Dans Les 5 Terres, tout est affaire de pouvoir, d’ambition et de convoitise : qu’est-ce que je désire plus que tout ? Qui dois-je convaincre pour parvenir à mes fins ? Comment puis-je me soustraire aux lois ou à ma condition pour vivre le bonheur avec la personne que j’aime ? Les stratégies se succèdent donc aux trahisons, les manigances aux retournements de situation, les vérités trafiquées aux secrets dévoilés… L’importance ne réside d’ailleurs pas tant dans la connaissance du complot, mais dans l’interaction que celui-ci aura avec les projets des autres. Celui qui aura un coup d’avance aura plus de chances d’en sortir gagnant, mais parfois le simple battement d’ailes d’une libellule (les libellules sont les porteuses de message dans cet univers) peut venir bouleverser une machination finement orchestrée.
Si ourdir de savants complots qui captivent le lecteur n’est déjà pas à la portée de n’importe qui, encore fallait-il à l’insérer dans le format d’une bande dessinée. Et c’est là que réside la véritable prouesse de David Chauvel ! Ses trente années d’expérience du médium lui permettent de ciseler son découpage. Généralement, chaque séquence tient dans une seule page, voire deux. On passage de chapitre, comme dans un roman ou de scène, comme dans une série.
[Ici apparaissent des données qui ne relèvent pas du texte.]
Lemma prune_loop_untouched (dup_sets : list (list Item * Entry)) (r : Run) :
  untouched r -> untouched (snd (final (prune_loop U OS W opts dup_sets r))).
Proof.
  revert r. induction dup_sets as [|[group entry] rest IH]; intros r Hr; simpl.
  - assumption.
  - pose proof (prune_group_untouched group entry Hr) as Hg.
    destruct (prune_group U OS W opts group entry r) as [[e r'] | [e r']]; simpl in Hg.
    + specialize (IH r' Hg).
      destruct (prune_loop U OS W opts rest r') as [[d r''] | [d r'']]; exact IH.
    + exact Hg.
Qed.

Lemma group_step_untouched (kg : pystr * list Item) (s : Scan) :
  untouched (run s) /\ pending_tag_updates s = [] ->
  untouched (run (final (group_step U opts kg s)))
  /\ pending_tag_updates (final (group_step U opts kg s)) = [].
Proof.
  intros [Hr Hp]. unfold group_step.
  destruct (Nat.leb (length (snd kg)) 1); [now split|].
  assert (Hr' : untouched (with_stats (bump dupe_books 1) (run s)))
    by (apply untouched_bump; try discriminate; assumption).
  destruct (choose_keeper (snd kg)) as [keeper|]; [|now split].
  destruct (_make_entry U opts (snd kg) (it_id keeper)) as [entry|]; [|now split].
  rewrite Hp.
  assert (Hfold : forall items acc,
             snd acc = [] ->
             snd (fold_left (fun acc it => tag_step opts (it_id keeper) it acc) items acc)
               = []).
  { induction items as [|it items IH]; intros acc Hacc; simpl; [assumption|].
    apply IH. destruct acc as [e p]. simpl in Hacc. subst p.
    unfold tag_step. rewrite simulate.
    destruct (negb (opt_tag_all opts) && str_eqb (it_id it) (it_id keeper));
      [reflexivity|].
    destruct (negb (existsb _ _)); reflexivity. }
  specialize (Hfold (snd kg) (entry, []) eq_refl).
  destruct (fold_left _ (snd kg) (entry, [])) as [e p]. simpl in *. now split.
Qed.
Avec cette construction qui peut entraîner le dessin d’une dizaine de cases par planche, on peut raconter beaucoup de choses sur 52 pages comme suivre les développements d’une quinzaine de personnages principaux (certains quittant progressivement la scène, remplacés par d’autres), tout en bénéficiant d’une véritable intrigue dans chaque tome.
Cette construction millimétrée se retrouve dans chaque album : une cérémonie (re-)positionne l’atmosphère générale par le commentaire de deux spectateurs, puis les développements se succèdent, la tension monte crescendo, jusqu’au final de chaque album qui comprend à chaque fois une vraie scène-choc, un retournement de situation qu’on ne voyait pas venir et qui donne tout le sel à l’intrigue.
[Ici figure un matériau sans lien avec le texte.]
(** * uexcorp-openapi: the URL-variant generator and the OpenAPI schema manager

    A shallow embedding of [generator.py]:
    - [UEXEndpointDocsParser]: [get_defaults], [create_endpoint_url],
      [create_method_urls_for_all_optional_params] and
      [create_method_paths_for_all_params];
    - [OpenAPIManager]: [deep_equals], [deep_get_overwrite],
      [add_new_schema], [update_path_data], [extract_schemas] and
      [consolidate_recursive_object_references].

    Python dictionaries are association lists in insertion order with unique
    keys; a Python exception is the result [None]; the logger is a list of
    events carried in the state. *)

From Stdlib Require Import List ZArith Bool Arith Lia Permutation.
From Stdlib Require Import Strings.String Strings.Ascii Numbers.DecimalString.
Import ListNotations.

Local Open Scope list_scope.
Local Open Scope string_scope.

(* ================================================================== *)
(** * Python values that appear as sample parameter values *)

Inductive PyVal : Type :=
| PyInt (z : Z)
| PyStr (s : string)
| PyBool (b : bool)
| PyNone.

(** [str(v)], as an f-string renders a value. *)
Definition py_str (v : PyVal) : string :=
  match v with
  | PyInt z => NilZero.string_of_int (Z.to_int z)
  | PyStr s => s
  | PyBool true => "True"
  | PyBool false => "False"
  | PyNone => "None"
  end.

(** [sep.join(parts)]. *)
Fixpoint join (sep : string) (parts : list string) : string :=
  match parts with
  | [] => ""
  | [p] => p
  | p :: rest => p ++ sep ++ join sep rest
  end.

(** A [dict] with string keys: association list in insertion order. *)
Section Dict.
Context {V : Type}.

Fixpoint dict_get (key : string) (d : list (string * V)) : option V :=
  match d with
  | [] => None
  | (k, v) :: rest => if String.eqb key k then Some v else dict_get key rest
  end.

Definition dict_mem (key : string) (d : list (string * V)) : bool :=
  match dict_get key d with Some _ => true | None => false end.

(** [d[key] = v]: an existing key keeps its position, a new key goes last. *)
Fixpoint dict_set (key : string) (v : V) (d : list (string * V))
  : list (string * V) :=
  match d with
  | [] => [(key, v)]
  | (k, w) :: rest =>
      if String.eqb key k then (k, v) :: rest
      else (k, w) :: dict_set key v rest
  end.

(** [d.update(other)]. *)
Definition dict_update (d other : list (string * V)) : list (string * V) :=
  fold_left (fun acc kv => dict_set (fst kv) (snd kv) acc) other d.

Definition dict_keys (d : list (string * V)) : list string := map fst d.
End Dict.

(* ================================================================== *)
(** * UEXEndpointDocsParser *)

Record UEXEndpointParameter : Type := mkParam {
  param_name : string;
  param_type : string;
  param_length : Z;
  is_required : bool
}.

Record UEXEndpointLink : Type := mkLink {
  link : string;
  required_params : list UEXEndpointParameter
}.

Definition param_eq_dec (p q : UEXEndpointParameter) : {p = q} + {p <> q}.
Proof.
  decide equality; auto using string_dec, Z.eq_dec, bool_dec.
Defined.

(** What the parser has read off one documentation page: the endpoint id taken
    from the page URL by [get_id], the base path, and the parameters that
    [get_required_parameters] and [get_optional_parameters] yield, in the
    order of the page.  [get_templated_paths] is the constructor flag. *)
Record Parser : Type := mkParser {
  get_id : string;
  get_base_path : string;
  get_templated_paths : bool;
  get_required_parameters : list UEXEndpointParameter;
  get_optional_parameters : list UEXEndpointParameter
}.

(** The class attribute [defaults]. *)
Definition defaults : list (string * PyVal) :=
  [ ("id_commodity", PyInt 33);
    ("id_star_system", PyInt 68);
    ("id_planet", PyInt 116);
    ("id_orbit", PyInt 116);
    ("id_moon", PyInt 18);
    ("id_city", PyInt 5);
    ("id_jurisdiction", PyInt 1);
    ("id_outpost", PyInt 44);
    ("id_terminal", PyInt 74);
    ("id_faction", PyInt 23);
    ("id_space_station", PyInt 11);
    ("id_category", PyInt 1);
    ("id_organization", PyInt 1);
    ("id_company", PyInt 1);
    ("id_vehicle", PyInt 19);
    ("id_parent", PyInt 169);
    ("id_item", PyInt 1);
    ("id_poi", PyInt 0);
    ("commodity_name", PyStr "GOLD");
    ("commodity_code", PyStr "GOLD");
    ("commodity_slug", PyStr "gold");
    ("terminal_name", PyStr "TDD");
    ("terminal_code", PyStr "TDORI");
    ("terminal_slug", PyStr "tdori");
    ("uuid", PyStr "a6ec85a5-feba-4239-88e4-02e1a6e521e1");
    ("code", PyStr "TDORI");
    ("name", PyStr "ARC");
    ("is_lagrange", PyInt 1);
    ("is_item_manufacturer", PyBool true);
    ("is_vehicle_manufacturer", PyBool true);
    ("id_terminal_origin", PyInt 89);
    ("id_planet_origin", PyInt 59);
    ("id_orbit_origin", PyInt 59);
    ("id_faction_origin", PyInt 23);
    ("id_star_system_origin", PyInt 19);
    ("id_terminal_destination", PyInt 12);
    ("id_faction_destination", PyInt 23);
    ("id_planet_destination", PyInt 4);
    ("id_orbit_destination", PyInt 4);
    ("id_star_system_destination", PyInt 26);
    ("investment", PyInt 1000000);
    ("specialization", PyStr "trading");
    ("slug", PyStr "slug");
    ("languages", PyStr "en");
    ("day_availability", PyStr "weekends");
    ("time_availability", PyStr "morning");
    ("username", PyStr "kronny");
    ("timezone", PyStr "Europe/Prague");
    ("archetypes", PyStr "strategist") ].

(** The class attribute [required_args_all]. *)
Definition required_args_all : list string :=
  [ "commodities_prices_history" ].

(** The [match self.get_id()] of [get_defaults]; the last case is
    [re.match(r"^items", id)]. *)
Definition default_overrides (id : string) : list (string * PyVal) :=
  if String.eqb id "categories" then
    [ ("type", PyStr "item"); ("section", PyStr "other") ]
  else if String.eqb id "marketplace_listings" then
    [ ("id", PyStr "9Nor6zAazH");
      ("slug", PyStr "training-mining-and-refining-9Nor6zAazH") ]
  else if String.eqb id "organizations" then
    [ ("slug", PyStr "uexcorp") ]
  else if String.eqb id "terminals" then
    [ ("type", PyStr "commodity") ]
  else if String.eqb id "commodities_raw_prices" then
    [ ("id_terminal", PyStr "237,241"); ("id_commodity", PyInt 45) ]
  else if String.eqb id "commodities_prices_history" then
    [ ("id_terminal", PyInt 74); ("id_commodity", PyInt 68) ]
  else if String.eqb id "vehicles_loaners" then
    [ ("id_vehicle", PyInt 19) ]
  else if String.eqb id "vehicles_purchases_prices" then
    [ ("id_vehicle", PyInt 19); ("id_terminal", PyInt 148) ]
  else if String.eqb id "vehicles_rentals_prices" then
    [ ("id_vehicle", PyInt 148); ("id_terminal", PyInt 150) ]
  else if String.prefix "items" id then
    [ ("id_item", PyInt 1743); ("id_terminal", PyInt 268) ]
  else [].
En feuilletoniste aguerri maître du cliffhanger, David Chauvel réserve les circonstances de ce retournement à l’album suivant. Et comme il ne faut attendre que trois ou quatre mois pour bénéficier de la suite et que chaque album est suffisamment dense pour constituer un authentique moment de lecture, on ne ressent aucune frustration à la fin de chaque album, seulement le sentiment d’avoir profité d’une excellente histoire.
De plus, chaque tome est introduit par un résumé (ce qui n’est pas inutile qui évite de tout relire, mais nous conseillons cependant de le faire afin de mieux comprendre certaines allusions et les doubles-jeux. L’album s’achève à chaque fois par une séquence en guise d’épilogue, qui revient sur un élément du passé (une bataille) ou qui apporte plus d’informations sur un personnage. Une conclusion qui adoucit le cliffhanger précédent, et qui donne encore plus d’amplitude à l’univers. Magistral !
Une véritable équipe
Pour réaliser le tour de force d’allier un scénario subtil avec un dessin de qualité, et un univers qui développe de nombreux arcs sans en perdre le fil, David Chauvel a eu immédiatement l’intelligence et la maturité d’envisager un travail en commun : « Lorsque j’ai commencé à travailler sur ce projet il y a quatre ans, explique-t-il, au regard de l’ampleur de la tâche, j’ai tout de suite compris qu’il fallait mettre en place une équipe. La première personne à laquelle j’ai pensé, c’est Andoryss, scénariste et romancière avec qui je travaille depuis pas mal d’années. La seconde, c’est Patrick Wong, un jeune scénariste qui vient d’arriver à la bande dessinée. »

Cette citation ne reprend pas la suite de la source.